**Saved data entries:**
(** ** The catalog *)

Lemma get_role_by_key_Some role_key role :
  get_role_by_key role_key = Some role ↔
  role ∈ PROJECT_ROLES ∧ Role.key role = role_key.
Proof.
  split.
  - intros [Hin Heq]%find_some. apply String.eqb_eq in Heq.
    split; [by apply list_elem_of_In|done].
  - intros [Hin <-]. unfold PROJECT_ROLES in Hin.
    repeat (apply elem_of_cons in Hin as [->|Hin]; [reflexivity|]).
    by apply elem_of_nil in Hin.
Qed.

Lemma get_role_by_key_None role_key :
  get_role_by_key role_key = None ↔ role_key ∉ Role.key <$> PROJECT_ROLES.
Proof.
  split.
  - intros Hnone (role & -> & Hin)%list_elem_of_fmap.
    assert (get_role_by_key (Role.key role) = Some role) as Hs
      by by apply get_role_by_key_Some.
    congruence.
  - intros Hnot. destruct (get_role_by_key role_key) as [role|] eqn:Hg; [|done].
    apply get_role_by_key_Some in Hg as [Hin <-].
    destruct Hnot. by apply list_elem_of_fmap_2.
Qed.

(** The keys of the catalog are not empty and hold no colon. *)
Lemma catalog_key_shape role :
  role ∈ PROJECT_ROLES →
  colon_free (Role.key role) = true ∧ String.eqb (Role.key role) "" = false.
Proof.
  unfold PROJECT_ROLES. intros Hin.
  repeat (apply elem_of_cons in Hin as [->|Hin]; [by split|]).
  by apply elem_of_nil in Hin.
Qed.
(** * Stacking game: block geometry and game logic

    A shallow embedding of [src/entities/block.js] and
    [src/game/game_logic.js], with the parts of the render manager and the
    physics manager that the game logic drives, followed by the user
    interface ([src/ui/ui_manager.js]), the page loop ([StackGame]) and the
    event system ([EventSystem]).

    Modelling conventions.
    - JavaScript numbers are modelled twice.  The main embedding has exact
      rationals [Q] for them: infinities, NaN and the rounding of IEEE-754
      doubles are outside that model.  What is stated over it of arbitrary
      numbers is what holds of the doubles as well: a value the code copies
      or an expression the code computes, stated with [=], and the outcome
      of a comparison the code makes; an equation of real arithmetic is
      stated (with [==]) only where every operation involved is exact.  The
      module [Ieee], at the end of the definitions, is the same embedding
      over binary64 doubles; it runs the code where rounding matters.
    - Objects have identity.  Every block gets a fresh [uid] when it is
      created; its physics body and its mesh are referred to by that [uid] in
      the physics world and in the scene.
    - [this.stack] and [this.overhangs] are lists in array order (index 0
      first, [push] appends at the end).
    - A method that mutates the block at the top of the stack is modelled by
      writing the mutated block back to the last index of [stack].
    - [gameEvents.emit] appends to a log; none of the listeners registered in
      the repository calls back into the game logic during an emit.
    - [Math.random()] is an argument of the operation that draws it, and so
      is what the physics engine computes in one step.
    - Both managers are initialised before the game logic is built, as in
      [StackGame.initialize()]; orientations, shadows, lights and the
      renderer are left out.  Of the DOM the model keeps the three elements
      of the user interface: whether the document has them, the text of the
      score and the [style.display] of the two panels. *)

From Stdlib Require Import QArith Qabs Lqa ZArith List Permutation Lia Bool.
From Stdlib Require String PrimFloat.
Import ListNotations.
Open Scope Q_scope.

(** ** Numbers *)

Module JsNumber.

(** [a < b] as a boolean, the model of the JavaScript comparison. *)
Definition Qltb (a b : Q) : bool :=
  (Qnum a * QDen b <? Qnum b * QDen a)%Z.

(** [Math.abs] *)
Definition Math_abs (x : Q) : Q := Qabs x.

(** [Math.sign]: 1, -1 or 0. *)
Definition Math_sign (x : Q) : Q :=
  if Qltb 0 x then 1 else if Qltb x 0 then -1 else 0.


End JsNumber.
Import JsNumber.

(** ** Configuration ([config/game_config.js]) *)

Module GAME_CONFIG.
Definition BOX_HEIGHT : Q := 1.
Definition ORIGINAL_BOX_SIZE : Q := 3.
Definition MOVEMENT_SPEED : Q := 0.008.
Definition CAMERA_FOLLOW_SPEED : Q := 0.08.
Definition BOX_FALL_MASS : Q := 5.
Definition COLOR_HUE_BASE : Q := 30.
Definition COLOR_HUE_INCREMENT : Q := 4.
Definition ROBOT_PRECISION_RANGE : Q := 1.
End GAME_CONFIG.

(** [DIRECTIONS]: the two horizontal axes, 'x' and 'z'. *)
Module DIRECTIONS.
Inductive Direction : Type := X | Z.
End DIRECTIONS.
Abbreviation Direction := DIRECTIONS.Direction.

(** [a === b] on directions. *)
Definition Direction_eqb (a b : Direction) : bool :=
  match a, b with
  | DIRECTIONS.X, DIRECTIONS.X | DIRECTIONS.Z, DIRECTIONS.Z => true
  | _, _ => false
  end.

(** ** Blocks ([entities/block.js]) *)

Record Vec3 : Type := mkVec3 { vx : Q; vy : Q; vz : Q }.

(** [v[direction]] *)
Definition coord (v : Vec3) (direction : Direction) : Q :=
  match direction with
  | DIRECTIONS.X => vx v
  | DIRECTIONS.Z => vz v
  end.

(** [v[direction] = q] *)
Definition set_coord (v : Vec3) (direction : Direction) (q : Q) : Vec3 :=
  match direction with
  | DIRECTIONS.X => mkVec3 q (vy v) (vz v)
  | DIRECTIONS.Z => mkVec3 (vx v) (vy v) q
  end.

(** The THREE.Mesh of a block: box geometry, colour hue, position, scale. *)
Record Mesh : Type := mkMesh {
  mesh_geometry : Vec3;
  mesh_hue : Q;
  mesh_position : Vec3;
  mesh_scale : Vec3
}.

(** The CANNON.Body of a block: mass, half extents of its box, position. *)
Record Body : Type := mkBody {
  body_mass : Q;
  body_halfExtents : Vec3;
  body_position : Vec3
}.

Record Block : Type := mkBlock {
  uid : nat;
  position : Vec3;
  width : Q;
  depth : Q;
  direction : option Direction;     (* [null] for the base and for overhangs *)
  mesh : option Mesh;
  physicsBody : option Body;
  isMoving : bool;
  isFalling : bool
}.

Module BlockOps.

(** [new Block(x, y, z, width, depth, direction, physicsBody)]; [id] is the
    identity of the new object. *)
Definition new_Block (id : nat) (x y z width depth : Q)
           (direction : option Direction) (physicsBody : option Body) : Block :=
  mkBlock id (mkVec3 x y z) width depth direction None physicsBody false false.

(** [createMesh(stackIndex)]: builds the mesh and stores it in the block. *)
Definition createMesh (b : Block) (stackIndex : nat) : Block :=
  let geometry := mkVec3 (width b) GAME_CONFIG.BOX_HEIGHT (depth b) in
  let hue := GAME_CONFIG.COLOR_HUE_BASE
             + inject_Z (Z.of_nat stackIndex) * GAME_CONFIG.COLOR_HUE_INCREMENT in
  let m := mkMesh geometry hue (position b) (mkVec3 1 1 1) in
  mkBlock (uid b) (position b) (width b) (depth b) (direction b)
          (Some m) (physicsBody b) (isMoving b) (isFalling b).

(** [updateFromPhysics()]: the mesh takes the position of the body. *)
Definition updateFromPhysics (b : Block) : Block :=
  match physicsBody b, mesh b with
  | Some body, Some m =>
      mkBlock (uid b) (position b) (width b) (depth b) (direction b)
              (Some (mkMesh (mesh_geometry m) (mesh_hue m)
                            (body_position body) (mesh_scale m)))
              (physicsBody b) (isMoving b) (isFalling b)
  | _, _ => b
  end.

(** [getPosition(direction)] *)
Definition getPosition (b : Block) (direction : Direction) : Q :=
  coord (position b) direction.
Lemma poll_trace_keeps_waiting (build_id : pystr) (elapsed_time : Z)
    (tr : trace) (p : exit_path) :
  poll_trace build_id elapsed_time tr p ->
  forall pre ids out post b rest,
    tr = pre ++ IoBatchGetBuilds ids (Ok out) :: post ->
    builds out = b :: rest ->
    buildStatus b <> py "SUCCEEDED" ->
    ~ In (buildStatus b) terminal_failures ->
    exists post', post = IoSleep wait_interval :: post'.
Proof.
  induction 1; intros pre ids out' post b' rest' E Hb Hs Hf;
    trace_cases pre E; same_build; try congruence; eauto.
Qed.

Lemma poll_trace_raise_is_last (build_id : pystr) (elapsed_time : Z)
    (tr : trace) (p : exit_path) :
  poll_trace build_id elapsed_time tr p ->
  forall pre x e post,
    tr = pre ++ x :: post -> raised x = Some e ->
    post = [] /\ p = Caught e.
Proof.
  induction 1; intros pre x ex post E Hx;
    trace_cases pre E; try (simpl in Hx; discriminate);
    try (simpl in Hx; split; congruence); eauto.
Qed.

(** X3: a build is triggered at most once, right after the codebuild
    client was made, for the project PROJECT_NAME names, and only on a
    create event; a create event always starts by making the client. *)
Theorem build_triggered_once (w : World) (event : dict)
    (context : Context) :
  has_fields required_fields event = true ->
  let t := snd (lambda_handler w event context []) in
  (count is_start_build t <= 1)%nat
  /\ (forall pre name r post,
        t = pre ++ IoStartBuild name r :: post ->
        pre = [IoClient (py "codebuild") (Ok tt)]
        /\ environ w (py "PROJECT_NAME") = Some name
        /\ field event "RequestType" = PStr (py "Create"))
  /\ (field event "RequestType" = PStr (py "Create") ->
      exists r post, t = IoClient (py "codebuild") r :: post).
Proof.
  intros Hreq t.
  destruct (run_shape w event context Hreq)
    as (base & p & r0 & Hbase & _ & Hsnd).
  subst t. rewrite Hsnd. split; [|split].
  - destruct Hbase as [Hty|e Hty|Hty Henv|name e Hty Henv
                       |name response tr p Hty Henv Hpoll];
      count_events; try lia.
    apply poll_trace_counts in Hpoll as [_ Hpoll]. lia.
  - intros pre name r post E.
    apply run_split in E as (post' & -> & E); try reflexivity.
    destruct Hbase as [Hty|e Hty|Hty Henv|name' e Hty Henv
                       |name' response tr p Hty Henv Hpoll];
      try solve [trace_cases pre E];
      apply eq_str_true in Hty.
    + trace_cases pre E. auto.
    + destruct pre as [|a [|b pre]]; simpl in E; inversion E; subst.
      * auto.
      * apply poll_trace_counts in Hpoll as [_ Hpoll].
        now apply (count_split_pos is_start_build pre
                     (IoStartBuild name r) post') in Hpoll.
  - intros Hty. apply eq_str_true in Hty.
    destruct Hbase; try congruence; simpl; eauto.
Qed.

(** X4: a remaining-time check or a status query is made only once the
    client was made and the trigger answered, and a status query asks
    for the one build the trigger has returned. *)
Theorem queries_ask_for_started_build (w : World) (event : dict)
    (context : Context) :
  has_fields required_fields event = true ->
  let t := snd (lambda_handler w event context []) in
  (forall pre x post,
      t = pre ++ x :: post ->
      is_remaining_check x || is_status_query x = true ->
      exists name response pre',
        pre = IoClient (py "codebuild") (Ok tt)
                :: IoStartBuild name (Ok response) :: pre')
  /\ (forall pre ids r post,
        t = pre ++ IoBatchGetBuilds ids r :: post ->
        exists name response pre',
          pre = IoClient (py "codebuild") (Ok tt)
                  :: IoStartBuild name (Ok response) :: pre'
          /\ ids = [id (build response)]).
Proof.
  intros Hreq t.
  destruct (run_shape w event context Hreq)
    as (base & p & r0 & Hbase & _ & Hsnd).
  subst t. rewrite Hsnd. split.
  - intros pre x post E Hx.
    apply run_split in E as (post' & -> & E);
      [|reflexivity|destruct x; (reflexivity || discriminate)].
    destruct (handler_trace_poll_event _ _ _ _ _ _ _ Hbase E Hx)
      as (name & response & pre2 & -> & _).
    eauto.
  - intros pre ids r post E.
    apply run_split in E as (post' & -> & E); try reflexivity.
    destruct (handler_trace_poll_event _ _ _ _ _ _ _ Hbase E eq_refl)
      as (name & response & pre2 & -> & Hpoll).
    destruct (poll_trace_query _ _ _ _ Hpoll _ _ _ _ eq_refl) as (-> & _).
    eauto.
Qed.

(** X5: a remaining-time check that finds 60 seconds or more (60000 ms
    itself included) is always followed by a status query for the build
    that was started: with time left the handler never gives up at the
    check. *)
Theorem enough_time_left_polls (w : World) (event : dict)
    (context : Context) :
  has_fields required_fields event = true ->
  forall pre ms post,
    snd (lambda_handler w event context [])
      = pre ++ IoRemaining (Ok ms) :: post ->
    (60000 <= ms)%Z ->
    exists name response r post',
      In (IoStartBuild name (Ok response)) pre
      /\ post = IoBatchGetBuilds [id (build response)] r :: post'.
Proof.
  intros Hreq pre ms post E Hhigh.
  destruct (run_shape w event context Hreq)
    as (base & p & r0 & Hbase & _ & Hsnd).
  rewrite Hsnd in E.
  apply run_split in E as (post' & -> & E); try reflexivity.
  destruct (handler_trace_poll_event _ _ _ _ _ _ _ Hbase E eq_refl)
    as (name & response & pre2 & -> & Hpoll).
  destruct (poll_trace_high_remaining _ _ _ _ Hpoll _ _ _ eq_refl Hhigh)
    as (r & post'' & ->).
  exists name, response, r, (post'' ++ [IoRequest
                                          (callback_of event context p) r0]).
  split; [simpl; auto | reflexivity].
Qed.
(** * Verification of the information-retrieval lab

    A shallow embedding of the retrieval models ([corpus.py],
    [models/*.py]) and of the judge, evaluation and benchmark pipeline
    ([llm.py]), together with the properties their specification states.

    Modelling conventions.
    - Python [str] is modelled by [string]; the character classes below
      are Python's, restricted to 7-bit ASCII text.
    - Python [float] is modelled by the real numbers [R]: rounding is
      idealised away, [math.log] is [ln].  The one ratio of two integers
      that the judge compares with decimal constants is computed in [Q].
    - A Python [dict] that the code iterates is an association list in
      insertion order (a corpus maps document ids to token lists); one
      that is only looked up by key is a [gmap].
    - A Python exception is a value of type [exn]; code that can raise
      lives in the [result] monad. *)

From Stdlib Require Import List ZArith QArith Ascii String Bool Lia Reals Lra.
From Stdlib Require Import Permutation Sorted.
From stdpp Require Import base option gmap strings.

Import ListNotations.
Local Open Scope string_scope.
Local Open Scope list_scope.

(* ================================================================= *)
(** ** Exceptions and the error monad *)

Inductive exn : Type :=
| Exception (type_name msg : string)
| SystemExit (code : Z).

Inductive result (A : Type) : Type :=
| Ok (a : A)
| Raise (e : exn).
Arguments Ok {A} a.
Arguments Raise {A} e.

Definition rbind {A B} (m : result A) (k : A -> result B) : result B :=
  match m with
  | Ok a => k a
  | Raise e => Raise e
  end.

Notation "x <-- m ;; k" := (rbind m (fun x => k))
  (at level 100, m at next level, right associativity).

Definition IndexError : exn := Exception "IndexError" "pop from empty list".
Definition KeyError (k : string) : exn := Exception "KeyError" k.

(** [list.pop()] on a stack whose top is the head of the list. *)
Definition py_pop {A} (stack : list A) : result (A * list A) :=
  match stack with
  | [] => Raise IndexError
  | x :: below => Ok (x, below)
  end.

(** Truth value of a list: [if stack]. *)
Definition truthy {A} (l : list A) : bool :=
  match l with [] => false | _ :: _ => true end.

(** [l[:k]] with Python's treatment of a negative bound, and of [None]. *)
Definition py_take {A} (k : Z) (l : list A) : list A :=
  if (0 <=? k)%Z then firstn (Z.to_nat k) l
  else firstn (List.length l - Z.to_nat (- k)) l.

Definition py_slice_to {A} (top_k : option Z) (l : list A) : list A :=
  match top_k with
  | Some k => py_take k l
  | None => l
  end.

(** [sorted(l, key=...)]: a stable sort, here by insertion.  [le x y]
    says that [x] may stay in front of [y]. *)
Fixpoint insert_sorted {A} (le : A -> A -> bool) (x : A) (l : list A) : list A :=
  match l with
  | [] => [x]
  | y :: l' => if le x y then x :: y :: l' else y :: insert_sorted le x l'
  end.

Fixpoint py_sorted {A} (le : A -> A -> bool) (l : list A) : list A :=
  match l with
  | [] => []
  | x :: l' => insert_sorted le x (py_sorted le l')
  end.

(* ================================================================= *)
(** ** Text primitives (ASCII) *)

Module Text.

Definition code (c : ascii) : N := N_of_ascii c.

Definition between (lo hi : N) (c : ascii) : bool :=
  ((lo <=? code c) && (code c <=? hi))%N.

(** [str.isspace] on ASCII: TAB..CR, FS..US and the space. *)
Definition is_space (c : ascii) : bool := between 9 13 c || between 28 32 c.
Definition is_digit (c : ascii) : bool := between 48 57 c.
Definition is_upper (c : ascii) : bool := between 65 90 c.
Definition is_lower (c : ascii) : bool := between 97 122 c.
Definition is_alnum (c : ascii) : bool := is_digit c || is_upper c || is_lower c.
(** [\w] on ASCII. *)
Definition is_word (c : ascii) : bool := is_alnum c || Ascii.eqb c "_".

**PROBLEM TO WORK ON:**
From the records above, give again exactly the lines running from the line with "isFalling : bool" to the line with "(** [updateFromPhysics()]: the", inclusive.

**PROBLEM SOLUTION:**
  isFalling : bool
}.

Module BlockOps.

(** [new Block(x, y, z, width, depth, direction, physicsBody)]; [id] is the
    identity of the new object. *)
Definition new_Block (id : nat) (x y z width depth : Q)
           (direction : option Direction) (physicsBody : option Body) : Block :=
  mkBlock id (mkVec3 x y z) width depth direction None physicsBody false false.

(** [createMesh(stackIndex)]: builds the mesh and stores it in the block. *)
Definition createMesh (b : Block) (stackIndex : nat) : Block :=
  let geometry := mkVec3 (width b) GAME_CONFIG.BOX_HEIGHT (depth b) in
  let hue := GAME_CONFIG.COLOR_HUE_BASE
             + inject_Z (Z.of_nat stackIndex) * GAME_CONFIG.COLOR_HUE_INCREMENT in
  let m := mkMesh geometry hue (position b) (mkVec3 1 1 1) in
  mkBlock (uid b) (position b) (width b) (depth b) (direction b)
          (Some m) (physicsBody b) (isMoving b) (isFalling b).

(** [updateFromPhysics()]: the mesh takes the position of the body. *)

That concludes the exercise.